Riding with a Borsalino is actually easier that with a snaffle, IMO. It takes a lot less contact from the rider to use the same cues. The basics of using a hack really is just cue and release. A good hackamore horse will respond to the cues of the bosal movement on their jaw and chin before pressure must be applied to the nose. Your reins should be lose all the times, and cues should be followed by a quick release. As for your other question, yes Martin blacks method is very very close to mine.


----------



## Wanstrom Horses

LesandLily said:


> I find this thread really interesting and I am intrigued by the concept of a bridle horse. I first saw reference to it in a video I watched by Martin Black. how do your overall methods compare to his do you think.
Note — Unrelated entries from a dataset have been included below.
(** The part of [emit] after the error monitor. *)
Lemma emit_tail W d k args l s :
  (D <= d)%nat -> inv W s -> T l ->
  wp (match tget (tbl s l) k with
      | SUndef => ret false
      | v => apply_all code rec d k (slot_list s v) args;; ret true
      end) (fun _ s' => inv W s') s.
Proof.
  intros Hd Hs HT. destruct Hs as (H1 & H2 & H3).
  assert (wp (apply_all code rec d k (tview s l k) args;; ret true) (fun _ s' => inv W s') s) as Hrun.
  { apply wp_bind. eapply wp_mono.
    - apply (apply_all_keeps (onceStates s) d k (tview s l k) args); [done| | |by split_and!].
      all: apply Forall_forall; intros f Hf; by destruct (T_ok s l k f H1 H2 HT Hf).
    - intros [u|x] s' (? & ? & ?); cbn; split_and!; (done || by etrans). }
  unfold tview in Hrun. by destruct (tget (tbl s l) k).
Qed.

Lemma emit_with_keeps W d k args : (D <= d)%nat -> keeps (inv W) (emit_with code rec d k args).
Proof.
  intros Hd. unfold emit_with. apply keeps_gets. intros s Hs. cbn [id].
  destruct (_events s) as [l|] eqn:El.
  - apply wp_bind.
    assert (forall s1, inv W s1 ->
      wp (s0 <- gets id;;
          if bool_decide (k = key_error) && bool_decide (tget (tbl s0 l) key_error = SUndef)
          then throw_unhandled args
          else match tget (tbl s0 l) k with
               | SUndef => ret false
               | v => apply_all code rec d k (slot_list s0 v) args;; ret true
               end) (fun _ s' => inv W s') s1) as Htail.
    { intros s1 H1. apply wp_bind. cbn. destruct (_ && _); [by apply wp_unhandled|].
      apply emit_tail; [done|done|]. by eapply T_cur; [apply Hs|]. }
    destruct (_ && _); [|by apply Htail]. apply wp_discard.
    apply (wp_rec W); [lia|done|]. intros [b|x] s1 H1; [by apply Htail|done].
  - destruct (bool_decide _); [by apply wp_unhandled|done].
Qed.
(* ===== verification/EventsClaims.v ===== *)
(** * [EventEmitter]: theorems

    The invariant of the state under any program; the methods that move
    listeners implement a map from events to lists of functions; [emit] calls
    the listeners present when it starts, in order; a listener added with
    [once] is applied at most once; the listener limit is reported once; and
    four behaviours that differ from what the methods promise. *)

From Stdlib Require Import QArith.
From S2P Require Import Prelude JsString JsNumber Events EventsFacts EventsOps.
Import Events.
#[local] Open Scope Z_scope.
#[local] Open Scope ee_scope.
#[local] Arguments view : simpl never.
#[local] Arguments _addListener : simpl never.
#[local] Arguments removeListener : simpl never.
#[local] Arguments removeAllListeners : simpl never.

(** ** The invariant *)

(** The table a subclass may prepare: distinct names, no listener yet. *)
Definition shape (own : option (list (key * option fn))) : Prop :=
  match own with None => True | Some t => NoDup t.*1 /\ Forall (fun p => p.2 = None) t end.

(** What the constructor leaves: a table without listeners. *)
Lemma init_tables own max opts proto dflt s :
  shape own -> init own max opts proto dflt = Ret s ->
  (nextLoc s = 2%positive /\ _events s = Some 1%positive /\ _eventsCount s = 0 /\
   onces s = [] /\ fired s = ∅) /\
  exists t, NoDup t.*1 /\ live t = 0 /\ (forall l, tbl s l = if decide (l = 1%positive) then t else []).
Proof.
  intros Hs Hi. split.
  { unfold init in Hi. destruct (truthy opts); [destruct opts; try done|]; by injection Hi as <-. }
  set (to := fun p : key * option fn => (p.1, match p.2 with Some f => SFn f | None => SUndef end)).
  set (t := match own with None => [] | Some t => to <$> t end). exists t.
  assert (NoDup t.*1 /\ Forall (fun p => p.2 = SUndef) t) as [Hn Hf].
  { unfold t. destruct own as [o|]; [|split; constructor]. destruct Hs as [H1 H2]. split.
    - rewrite <- list_fmap_compose. exact H1.
    - apply Forall_fmap. eapply Forall_impl; [exact H2|]. intros [k v] Hv. cbn in *. by rewrite Hv. }
  assert (tables s = {[1%positive := t]}) as E.
  { unfold init in Hi. destruct (truthy opts); [destruct opts; try done|]; by injection Hi as <-. }
  split_and!; [done| |].
  - clear -Hf. induction t as [|[k' v] t IH]; [done|]. apply Forall_cons in Hf as [Hv Hf].
    cbn in *. rewrite Hv. change (defined SUndef) with 0. by rewrite IH.
  - intros l. unfold tbl. rewrite E. destruct (decide _) as [->|]; [by rewrite lookup_singleton_eq|].
    by rewrite lookup_singleton_ne by done.
Qed.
They seem fairly similar from where I sit.
> 
> I would really like to work both our horses in a bosal as I want them as light as possible but I don't know if I ride well enough to take them much farther than that right now. My trainer says I ride like a "cowboy". I am not sure if that was meant as an insult or not...LOL.
> 
> Cheers!
> Les


Boy this auto correct thing is a pain, in my first line I meant riding with a bosal. Lol


----------



## mirage790

LesandLily said:


> I find this thread really interesting and I am intrigued by the concept of a bridle horse. I first saw reference to it in a video I watched by Martin Black. how do your overall methods compare to his do you think. They seem fairly similar from where I sit.
> 
> I would really like to work both our horses in a bosal as I want them as light as possible but I don't know if I ride well enough to take them much farther than that right now. My trainer says I ride like a "cowboy". I am not sure if that was meant as an insult or not...LOL.
> 
> Cheers!
> Les


If someone told me I rode like a "cowboy" Id take it as a compliment!  (Hey, you've got to take them where you can find them.)


----------



## HighonEquine

What are good brands to look for when buying the Bosal set up? I have found a decent looking bosal but I don't know what to look for specifically when it comes to the reins and bridle part.


----------



## Wanstrom Horses

HighonEquine said:


> What are good brands to look for when buying the Bosal set up? I have found a decent looking bosal but I don't know what to look for specifically when it comes to the reins and bridle part.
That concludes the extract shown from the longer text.